■ What is being asked
Please transcribe exactly, and only, the lines of the data below between the line holding "assert (statusCode wr" and the line holding "idle None) in", inclusive.
━━ Material shown
(* ===== verification/ServerMain.v ===== *)
(** The server as a process ([AccessLogMiddleware], [startHttpServer] and [main] of
    [src/server/server.go]): a request from its handler to its line in the access
    log, and a run of the server from its command line to its end. *)
From S2P Require Import Prelude Utils Serializer Tags Header HeaderCodec Payload RpmFile Signing Files FilesTheorems Keys Http Server.
From S2P Require Import Allocation FileTheorems SigningTheorems AccessLog ServerTheorems RemoteTheorems Config Dump Log Client.
From Stdlib Require Import Ascii.
#[local] Open Scope Z_scope.

(** ** A request and its line in the log *)

(** What [http.Request] has besides method, path and query: the address of the
    client, the [Host], [Referer] and [User-Agent] headers, the protocol, the scheme of
    the URL (empty, unless the client sent an absolute one), its path as it is
    escaped, and whether it ends in a question mark. *)
Record RequestInfo := mkInfo {
  RemoteAddr : string;
  Host : string;
  Referer : string;
  UserAgent : string;
  Proto : string;
  Scheme : string;
  EscapedPath : string;
  ForceQuery : bool;
}.

(** [URL.RequestURI] *)
Definition RequestURI (info : RequestInfo) (req : Request) : string :=
  let path := if String.eqb (EscapedPath info) "" then "/"%string else EscapedPath info in
  if ForceQuery info || negb (String.eqb (req_RawQuery req) "")
  then (path +:+ "?" +:+ req_RawQuery req)%string else path.

Definition or_dash (s : string) : string := if String.eqb s "" then "-"%string else s.

Definition logged_uri (appConfig : AppConfig) (info : RequestInfo) (req : Request) : string :=
  if DebugMode appConfig then RequestURI info req
  else (Scheme info +:+ "://" +:+ Host info +:+ req_Path req)%string.

Definition quote : list Z := [34].

(** The line in the combined log format; [timestamp] is when the request began. *)
Definition access_line (appConfig : AppConfig) (timestamp : string) (info : RequestInfo) (req : Request)
    (statusCode bytesWritten : Z) : list Z :=
  Sprintf (str "%s - - [%s] " ++ quote ++ str "%s %s %s" ++ quote ++ str " %d %d " ++
           quote ++ str "%s" ++ quote ++ str " " ++ quote ++ str "%s" ++ quote ++ [10])
    [Text (str (RemoteAddr info)); Text (str timestamp); Text (str (req_Method req));
     Text (str (logged_uri appConfig info req)); Text (str (Proto info)); Num statusCode; Num bytesWritten;
     Text (str (or_dash (Referer info))); Text (str (or_dash (UserAgent info)))].

Section Serve.
Context `{OS} `{KeyFormat} `{Hashes} `{Runtime}.
Context (Quote : string -> string) (serverStart AppVersion GitRef : string).
Context {W B : Type} `{ResponseWriter W} `{IOReader B}.

(** The handler of the server: [AccessLogMiddleware] around the routes. The access log
    is not one of the files the handlers read. *)
Definition ServeHTTP (fuel : nat) (now : Z) (appConfig : AppConfig) (timestamp : string) (info : RequestInfo)
    (req : Request) (a : answers) : M (Exchange W B * LogState) unit := fun '(x, l) =>
  let mux := ServeMux Quote serverStart AppVersion GitRef fuel now appConfig req in
  match AccessLogMiddleware mux x with
  | (Ok (statusCode, bytesWritten), x) =>
      (Ok tt, (x, writeAccessLog (String.length (AccessLogPath appConfig) =? 0)%nat a
                    (access_line appConfig timestamp info req statusCode bytesWritten) l))
  | (Err e, x) => (Err e, (x, l))
  | (Panic p, x) => (Panic p, (x, l))
  | (Diverge, x) => (Diverge, (x, l))
  end.
End Serve.

(** ** The process *)

(** What ends [startHttpServer]: [ListenAndServe] fails, or a signal arrives. *)
Inductive Event := ListenFailed (e : string) | SignalReceived.

(** [first] is what happens first, [Shutdown] the result of shutting down. *)
Definition startHttpServer (appConfig : AppConfig) (first : Event) (Shutdown : outcome unit) : M LogImpl unit :=
  _ ← modify (Infof (str "Listening on %s") [Text (str (ListenAddress appConfig))]);
  match first with
  | ListenFailed e => raise e
  | SignalReceived =>
      _ ← modify (Info_ (str "Signal received, shutting down"));
      lift Shutdown
  end.

(** What [loadAppConfig] says about every [-c] that the environment or an earlier
    option overrides, until it is through or fails. *)
Fixpoint overridden (args : list string) (seenOpts : gset string) (configFilePath : string) : list (list Arg) :=
  match args with
  | [] => []
  | arg :: args =>
      if existsb (String.eqb arg) ["-d"; "--debug"; "-v"; "--verbose"] then
        if GoSet.Contains arg seenOpts then [] else overridden args (GoSet.Add arg seenOpts).2 configFilePath
      else if existsb (String.eqb arg) ["-c"; "--config"] then
        match args with
        | next :: _ =>
            if GoSet.Contains arg seenOpts then []
            else if (String.length configFilePath =? 0)%nat
            then overridden args (GoSet.Add arg seenOpts).2 next
            else [Text (str next); Text (str configFilePath)] ::
                 overridden args (GoSet.Add arg seenOpts).2 configFilePath
        | [] => []
        end
      else overridden args seenOpts configFilePath
  end.

(** The files and the root logger of the process. *)
Record Process := mkProcess { p_world : World; p_log : LogImpl }.

Definition on_files {A} (m : M World A) : M Process A := fun p =>
  let '(o, w) := m (p_world p) in (o, mkProcess w (p_log p)).
Definition on_log {A} (m : M LogImpl A) : M Process A := fun p =>
  let '(o, l) := m (p_log p) in (o, mkProcess (p_world p) l).

(** [if err != nil { RootLogger().Errorf(format, err); os.Exit(1) }]; the status of the
    process is 0 if the outcome is [Ok], else 1. Errors have the constant part of
    their text. *)
Definition exit_if_failed {A} (format : list Z) (m : M Process A) : M Process A := fun p =>
  match m p with
  | (Err e, p) => (Err e, mkProcess (p_world p) (Errorf format [Text (str e)] (p_log p)))
  | r => r
  end.

Definition log_level (appConfig : AppConfig) (l : LogImpl) : LogImpl :=
  if DebugMode appConfig then SetCurrentLogLevel LOG_LEVEL_TRACE l
  else if Verbose appConfig then SetCurrentLogLevel LOG_LEVEL_DEBUG l
  else l.

Section Main.
Context `{OS} `{KeyFormat}.

(** [env] is the variable [RPM_SIGN_CONFIG], [started] the time. *)
Definition server_main (env : string) (args : list string) (started AppVersion GitRef : string)
    (first : Event) (Shutdown : outcome unit) : M Process unit :=
  if existsb (String.eqb "--version") args then
    on_log (modify (log (VersionString AppVersion GitRef)))
  else
    _ ← on_log (modify (SetCurrentLogLevel LOG_LEVEL_INFO));
    _ ← on_log (modify (Infof (str "Server started at %s, version: %s" ++ [10])
          [Text (str started); Text (VersionString AppVersion GitRef)]));
    _ ← on_log (modify (fun l => fold_left (fun l args => Infof
          (str "Configuration file path from '-c' (%s) overridden by RPM_SIGN_CONFIG env variable (%s)") args l)
          (overridden args GoSet.NewSet env) l));
    appConfig ← exit_if_failed (str "Failed to load application configuration: %v")
      (on_files (loadAppConfig env args));
    _ ← on_log (modify (log_level appConfig));
    exit_if_failed (str "Failed to start HTTP server: %v")
      (on_log (startHttpServer appConfig first Shutdown)).
End Main.

(** ** Theorems *)

Definition signing_endpoints : list string := [SignRpmHeaderEndpoint; SignDetached].

Lemma access_line_parts appConfig timestamp info req code n :
  access_line appConfig timestamp info req code n =
  (str (RemoteAddr info) ++ str " - - [" ++ str timestamp ++ str "] " ++ quote ++ str (req_Method req) ++ str " ") ++
  str (logged_uri appConfig info req) ++
  (str " " ++ str (Proto info) ++ quote ++ str " " ++ decimal code ++ str " " ++ decimal n ++ str " " ++
   quote ++ str (or_dash (Referer info)) ++ quote ++ str " " ++ quote ++ str (or_dash (UserAgent info)) ++ quote ++ [10]).
Proof. unfold access_line. rewrite <- !app_assoc. reflexivity. Qed.

(** What the wrapper has noted after an error. *)
Lemma http_Error_status {W} `{ResponseWriter W} msg code (w : responseWriterWrapper W) :
  statusCode (http_Error msg code w) = code.
Proof. unfold http_Error. simpl. by repeat case_match. Qed.

Lemma has_infix (front uri mark query back : list Z) :
  exists l r, front ++ (uri ++ mark ++ query) ++ back = l ++ query ++ r.
Proof. exists (front ++ uri ++ mark), back. by rewrite <- !app_assoc. Qed.

Section Requests.
Context `{OS} `{KeyFormat} `{Hashes} `{Runtime} {W B : Type} `{ResponseWriter W} `{IOReader B}.
Context (Quote : string -> string) (serverStart AppVersion GitRef : string).

(** At the signing endpoints the routes answer every request without the right token
    the same, whatever else its query has. *)
Lemma ServeMux_unauthorized fuel now appConfig method path query :
  path ∈ signing_endpoints -> ~ authorized query appConfig ->
  ServeMux (W:=W) (B:=B) Quote serverStart AppVersion GitRef fuel now appConfig (mkRequest method path query) =
  if String.eqb "POST" method then on_writer (sendHttpError StatusForbidden "missing or invalid authToken")
  else on_writer (fun w => http_Error "Method Not Allowed" StatusMethodNotAllowed (SetHeader "Allow" "POST" w)).
Proof.
  intros Hp Ha.
  assert (forall k, with_token (W:=W) (B:=B) query appConfig k =
    on_writer (sendHttpError StatusForbidden "missing or invalid authToken")) as Hno
    by (intros k; by rewrite with_token_run, bool_decide_eq_false_2).
  apply elem_of_cons in Hp as [->|Hp]; [|apply list_elem_of_singleton in Hp as ->];
    unfold ServeMux; simpl; unfold handleSignRpmHeader, handleSignDetached; rewrite Hno;
    unfold method_matches; simpl; rewrite orb_false_r; by destruct (String.eqb "POST" method).
Qed.
End Requests.

(** C28. Unless the server runs in debug mode, nothing a client puts into the query of
    a request that is refused gets anywhere: at the signing endpoints, requests that
    differ only in their queries and lack the right token get the same response,
    leave the same files and the same access log, whatever the log was and whatever
    calls fail on the way; with [POST] that response is 403. In debug mode the line in
    the log has the whole query, with the token of every request, also of those that
    are signed. *)
Theorem queries_stay_private `{OS} `{KeyFormat} `{Hashes} `{Runtime} {W B} `{ResponseWriter W} `{IOReader B}
    Quote serverStart AppVersion GitRef fuel now appConfig timestamp info method path query a (x : Exchange W B) l :
  let serve q := ServeHTTP Quote serverStart AppVersion GitRef fuel now appConfig timestamp info
                   (mkRequest method path q) a (x, l) in
  path ∈ signing_endpoints -> query <> ""%string ->
  (DebugMode appConfig = false -> ~ authorized query appConfig ->
   (forall query', ~ authorized query' appConfig -> serve query' = serve query) /\
   (method = "POST"%string -> exists n, serve query =
      (Ok tt, (mkExchange (x_world x) (http_Error "missing or invalid authToken" StatusForbidden
                 (mkWrapper (x_writer x) StatusOK 0)).(rw_ResponseWriter) (x_body x),
        writeAccessLog (String.length (AccessLogPath appConfig) =? 0)%nat a
          (access_line appConfig timestamp info (mkRequest method path "") StatusForbidden n) l)))) /\
  (DebugMode appConfig = true -> forall code n, exists front back,
     access_line appConfig timestamp info (mkRequest method path query) code n = front ++ str query ++ back).
Proof.
  intros serve Hp Hq. split.
  - intros Hd Ha.
    assert (forall q code n, access_line appConfig timestamp info (mkRequest method path q) code n =
      access_line appConfig timestamp info (mkRequest method path "") code n) as Hl
      by (intros; unfold access_line, logged_uri; by rewrite Hd).
    split.
    + intros q' Ha'. unfold serve, ServeHTTP. rewrite !ServeMux_unauthorized by done.
      destruct (AccessLogMiddleware _ x) as [[[code n]|e|p|] x']; [|done..]. by rewrite (Hl query), (Hl q').
    + intros ->. unfold serve, ServeHTTP. rewrite ServeMux_unauthorized by done. simpl String.eqb. cbv iota.
      unfold AccessLogMiddleware, on_writer, sendHttpError. cbn [x_world x_writer x_body].
      set (wr := http_Error _ _ (mkWrapper (x_writer x) StatusOK 0)).
      assert (statusCode wr = StatusForbidden) as Hs by apply http_Error_status.
      exists (bytesWritten wr). simpl. by rewrite Hs, (Hl query).
  - intros Hd code n. rewrite access_line_parts. unfold logged_uri. rewrite Hd. unfold RequestURI.
    cbn [req_RawQuery]. apply String.eqb_neq in Hq. rewrite Hq, orb_true_r, !str_app. apply has_infix.
Qed.

(** Without [--version] the process ends with status 0 only after it has loaded its
    configuration, listened until a signal came, and shut down. *)
Lemma server_main_ok `{OS} `{KeyFormat} env args started AppVersion GitRef first Shutdown p :
  existsb (String.eqb "--version") args = false ->
  (server_main env args started AppVersion GitRef first Shutdown p).1 = Ok tt <->
  (exists appConfig, (loadAppConfig env args (p_world p)).1 = Ok appConfig) /\
  first = SignalReceived /\ Shutdown = Ok tt.
Proof.
  intros Hno. unfold server_main. rewrite Hno. unfold mbind, M_bind, on_log, modify. cbv beta iota zeta.
  cbn [p_world]. unfold exit_if_failed, on_files. cbn [p_world p_log].
  destruct (loadAppConfig env args (p_world p)) as [[c|e|s|] w]; cbn [fst];
    try (split; [done|by intros ([? ?] & _)]).
  unfold startHttpServer, mbind, M_bind, modify, lift. destruct first as [e|]; cbn [fst].
  - split; [done|by intros (_ & ? & _)].
  - destruct Shutdown as [[]|e|s|]; cbn [fst];
      (split; [intros Hs; split_and!; try done; by exists c|by intros (_ & _ & ?)]).
Qed.

Section Witness.
#[local] Existing Instance reliable_os.
#[local] Existing Instance checksums.
#[local] Existing Instance doubling.
#[local] Existing Instance checksum_pgp.
#[local] Existing Instance sample_keyformat.

Definition sample_info : RequestInfo := mkInfo "10.0.0.7:4711" "sign.example" "" "curl/8.1" "HTTP/1.1" "" "/signDetached" false.

(** Two wrong guesses of the token. *)
Lemma queries_stay_private_witness :
  let serve q := ServeHTTP (B:=arrayReader) id "" "" "" 10 0 sample_config "now" sample_info
                   (mkRequest "POST" SignDetached q) no_failure
                   (mkExchange sample_server (new_response None) (NewArrayReader [1; 2; 3]), idle None) in
  serve "authToken=guess2" = serve "authToken=guess1" /\ (serve "authToken=guess1").1 = Ok tt.
Proof.
  destruct (queries_stay_private (B:=arrayReader) id "" "" "" 10 0 sample_config "now" sample_info "POST" SignDetached
    "authToken=guess1" no_failure (mkExchange sample_server (new_response None) (NewArrayReader [1; 2; 3])) (idle None))
    as [Hsame _]; [by apply elem_of_cons; right; apply list_elem_of_singleton|discriminate|].
  destruct Hsame as [Hsame Hpost]; [reflexivity|by vm_compute|].
  split; [apply Hsame; by vm_compute|]. destruct (Hpost eq_refl) as [n ->]. reflexivity.
Defined.
End Witness.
━━━━
■ Task output
      assert (statusCode wr = StatusForbidden) as Hs by apply http_Error_status.
      exists (bytesWritten wr). simpl. by rewrite Hs, (Hl query).
  - intros Hd code n. rewrite access_line_parts. unfold logged_uri. rewrite Hd. unfold RequestURI.
    cbn [req_RawQuery]. apply String.eqb_neq in Hq. rewrite Hq, orb_true_r, !str_app. apply has_infix.
Qed.

(** Without [--version] the process ends with status 0 only after it has loaded its
    configuration, listened until a signal came, and shut down. *)
Lemma server_main_ok `{OS} `{KeyFormat} env args started AppVersion GitRef first Shutdown p :
  existsb (String.eqb "--version") args = false ->
  (server_main env args started AppVersion GitRef first Shutdown p).1 = Ok tt <->
  (exists appConfig, (loadAppConfig env args (p_world p)).1 = Ok appConfig) /\
  first = SignalReceived /\ Shutdown = Ok tt.
Proof.
  intros Hno. unfold server_main. rewrite Hno. unfold mbind, M_bind, on_log, modify. cbv beta iota zeta.
  cbn [p_world]. unfold exit_if_failed, on_files. cbn [p_world p_log].
  destruct (loadAppConfig env args (p_world p)) as [[c|e|s|] w]; cbn [fst];
    try (split; [done|by intros ([? ?] & _)]).
  unfold startHttpServer, mbind, M_bind, modify, lift. destruct first as [e|]; cbn [fst].
  - split; [done|by intros (_ & ? & _)].
  - destruct Shutdown as [[]|e|s|]; cbn [fst];
      (split; [intros Hs; split_and!; try done; by exists c|by intros (_ & _ & ?)]).
Qed.

Section Witness.
#[local] Existing Instance reliable_os.
#[local] Existing Instance checksums.
#[local] Existing Instance doubling.
#[local] Existing Instance checksum_pgp.
#[local] Existing Instance sample_keyformat.

Definition sample_info : RequestInfo := mkInfo "10.0.0.7:4711" "sign.example" "" "curl/8.1" "HTTP/1.1" "" "/signDetached" false.

(** Two wrong guesses of the token. *)
Lemma queries_stay_private_witness :
  let serve q := ServeHTTP (B:=arrayReader) id "" "" "" 10 0 sample_config "now" sample_info
                   (mkRequest "POST" SignDetached q) no_failure
                   (mkExchange sample_server (new_response None) (NewArrayReader [1; 2; 3]), idle None) in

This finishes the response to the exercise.